Americans love to hail our democratic system as the pinnacle of freedom and justice, the gold standard in the protection of human rights. But according to a new study by FSU political science professor Will Moore, countries with checks and balances systems in place are less likely to outlaw the use of torture.
The reason, Moore explains, is that a multi-faceted system of government makes it inherently more difficult to effect change:
“Checks on executive authorities are viewed as a positive attribute of liberal democracies,” Moore said. “Unfortunately, they are also associated with the continuation of the status quo. So this liberal democratic institution that at first pass one might expect to be positively associated with the termination of the use of torture is actually a hurdle to be overcome.”
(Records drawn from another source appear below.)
Lemma enqueue_inv s hash taken closed now :
  inv s now → (PendingHashQueue.sequence (queue s) + 2 ≤ u64_max)%Z →
  ∃ s', enqueue s hash taken closed now = Some s' ∧ inv s' now ∧ same_limits s s' ∧ completions s' = completions s
    ∧ (PendingHashQueue.sequence (queue s') ≤ PendingHashQueue.sequence (queue s) + 2)%Z.
Proof.
  intros Hinv Hseq. unfold enqueue.
  change (in_flight (count s 1 0 0 0 [] [])) with (in_flight s).
  destruct (in_flight s !! hd_info_hash hash) as [st|] eqn:Hfl.
  - case_bool_decide as Hold.
    { eexists; split; [done|]. split_and!; [by apply inv_record_push, inv_count|done|simpl; by rewrite !app_nil_r|simpl; lia]. }
    destruct (inv_flight s now Hinv _ _ Hfl) as (Hih & Hok & Hsz).
    pose proof (PendingHashQueue.merge_candidate_ok (entry st) hash Hok) as Hok'.
    destruct (PendingHashQueue.merge_candidate_fields (entry st) hash) as (Hih' & _).
    set (e := (PendingHashQueue.merge_candidate (entry st) hash).2) in *.
    set (st' := match hd_peer_addr hash with Some a => _ | None => _ end).
    assert (entry st' = e ∧ size (scheduled_peers st') ≤ MAX_METADATA_CANDIDATES_PER_HASH) as [He' Hsz'].
    { subst st'. destruct (hd_peer_addr hash) as [a|]; [|done]. case_bool_decide; simpl; [|done].
      case_bool_decide; [|done]. destruct (try_send _ _); [|done]. simpl. split; [done|].
      rewrite size_union by set_solver. rewrite size_singleton. lia. }
    eexists; split; [done|]. split_and!; [apply inv_record_push|done|simpl; by rewrite !app_nil_r|simpl; lia].
    destruct Hinv. split; try done; simpl.
    + intros h st0. rewrite lookup_insert_Some. intros [[<- <-]|[_ ?]]; [|eauto].
      rewrite He'. split_and!; try done. congruence.
    + intros h [? Hh]. apply inv_disjoint0. apply lookup_insert_Some in Hh as [[<- _]|[_ ?]]; eauto.
    + intros h. rewrite <-inv_tasks0. destruct (decide (h = hd_info_hash hash)) as [->|Hne].
      * rewrite lookup_insert_eq, Hfl. split; eauto.
      * by rewrite lookup_insert_ne.
  - destruct (RetryHistory.observe_event_cases (metadata_options s) (retry_history s) hash now (inv_history s now Hinv))
      as (o & h' & Hobs & Hwf' & _). simpl. rewrite Hobs.
    set (ex := match o with Some record => _ | None => false end). destruct ex eqn:Hex.
    { eexists; split; [done|]. split_and!; [by apply inv_count, inv_set_history; [apply inv_count|]|done|simpl; by rewrite !app_nil_r|simpl; lia]. }
    set (s1 := match entries _ !! _ with Some e => _ | None => _ end).
    assert (inv s1 now ∧ queue s1 = queue s ∧ in_flight s1 = in_flight s ∧ same_limits s s1
      ∧ completions s1 = completions s) as (Hinv1 & Hq1 & Hf1 & Hl1 & Hc1).
    { assert (inv (set_history (count s 1 0 0 0 [] []) h') now) as Hi
        by (by apply inv_set_history; [apply inv_count|]).
      subst s1. destruct (entries _ !! _) as [e|];
        [|split_and!; try done; simpl; by rewrite ?app_nil_r].
      destruct (hd_peer_addr hash) as [a|]; [|split_and!; try done; simpl; by rewrite ?app_nil_r].
      destruct (_ && _); [split_and!; try done; [by apply inv_count|simpl; by rewrite ?app_nil_r]|].
      split_and!; try done; simpl; by rewrite ?app_nil_r. }
    clearbody s1. rewrite Hq1. destruct (inv_queue s now Hinv) as [Hw Ht Hfd].
    destruct (PendingHashQueue.push_cases (queue s) hash now Hw Ht ltac:(lia))
      as (kind & q & Hpush & Hwq & Htq & Hcap & _ & Hfdq & Hsq & Has).
    rewrite Hpush.
    set (q2 := match o with Some record => _ | None => q end).
    assert (PendingHashQueue.good q2 now ∧ PendingHashQueue.capacity q2 = PendingHashQueue.capacity (queue s)
      ∧ (PendingHashQueue.sequence q2 ≤ PendingHashQueue.sequence (queue s) + 2)%Z
      ∧ (∀ h, h ≠ hd_info_hash hash → entries q !! h = None → entries q2 !! h = None)) as (Hg2 & Hc2 & Hs2 & Hn2).
    { subst q2. assert (PendingHashQueue.good q now) as Hgq by (split; try done; by rewrite Hfdq).
      destruct o as [rec|]; [|split_and!; try done; lia].
      destruct (PendingHashQueue.queue_remove_spec q (hd_info_hash hash)) as (R1 & R2 & R3 & _ & R5 & R6).
      destruct (PendingHashQueue.remove q (hd_info_hash hash)) as [oe q1] eqn:Hrm. simpl in *.
      assert (PendingHashQueue.good q1 now) as Hg1.
      { pose proof (PendingHashQueue.remove_wf q (hd_info_hash hash) Hwq) as X1.
        pose proof (PendingHashQueue.remove_timely q (hd_info_hash hash) now Htq) as X2.
        rewrite Hrm in X1, X2. split; try done. by rewrite R6, Hfdq. }
      assert (∀ h, h ≠ hd_info_hash hash → entries q !! h = None → entries q1 !! h = None) as Hq1n.
      { intros h _ Hh. rewrite R2. by apply PendingHashQueue.delete_remove_insert. }
      destruct oe as [e|]; [|split_and!; try done; [congruence|lia]].
      destruct (PendingHashQueue.wf_entry q Hwq (hd_info_hash hash) e) as (Hih & _ & _ & Hok); [done|].
      destruct Hg1 as [G1 G2 G3].
      destruct (PendingHashQueue.defer_cases q1 e rec now G1 G2 Hok ltac:(lia)) as (D1 & D2 & D3 & _ & D5 & D6 & D7 & _).
      split_and!; [split; try done; by rewrite D5|congruence|lia|].
      intros h Hne Hh. rewrite Hih in D7. by rewrite (entries_delete_eq _ _ _ h D7), Hq1n. }
    clearbody q2.
    eexists; split; [done|]. split_and!.
    + apply inv_record_push, inv_set_queue; try done. rewrite Hf1. intros h Hh.
      assert (h ≠ hd_info_hash hash) as Hne by (intros ->; rewrite Hfl in Hh; by destruct Hh).
      apply Hn2; [done|]. eapply push_adds; [done|done|]. by apply (inv_disjoint s now Hinv).
    + destruct (record_push_fields (set_queue s1 q2) kind) as (F1 & _ & _ & F4 & F5 & F6).
      destruct Hl1 as (L1 & L2 & L3 & _). unfold same_limits. rewrite F1, F4, F5, F6. done.
    + destruct (record_push_fields (set_queue s1 q2) kind) as (_ & _ & -> & _). done.
    + destruct (record_push_fields (set_queue s1 q2) kind) as (-> & _). simpl. lia.
Qed.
After analyzing nine years of data from the CIRI Human Rights Database, which is based on Amnesty International and U.S. State Department reports, Moore found that other “traditionally democratic” aspects of government such as universal suffrage and a right to free speech increased a country’s chances of terminating the use of torture. They also found that 78 percent of the world’s governments used torture at least once during the last 25 years of the 20th century, and those who used it in a given year had a 93 percent chance of using it the next year.
In the U.S., the debate over what exactly constitutes torture persists, and pro-torture advocates are continually buttressed by the ends-justifies-the-means argument for promoting national security. But somewhat astonishingly, the question that still hasn’t been definitively answered, either by science, military officials, or governments using the practice is: Does it really work?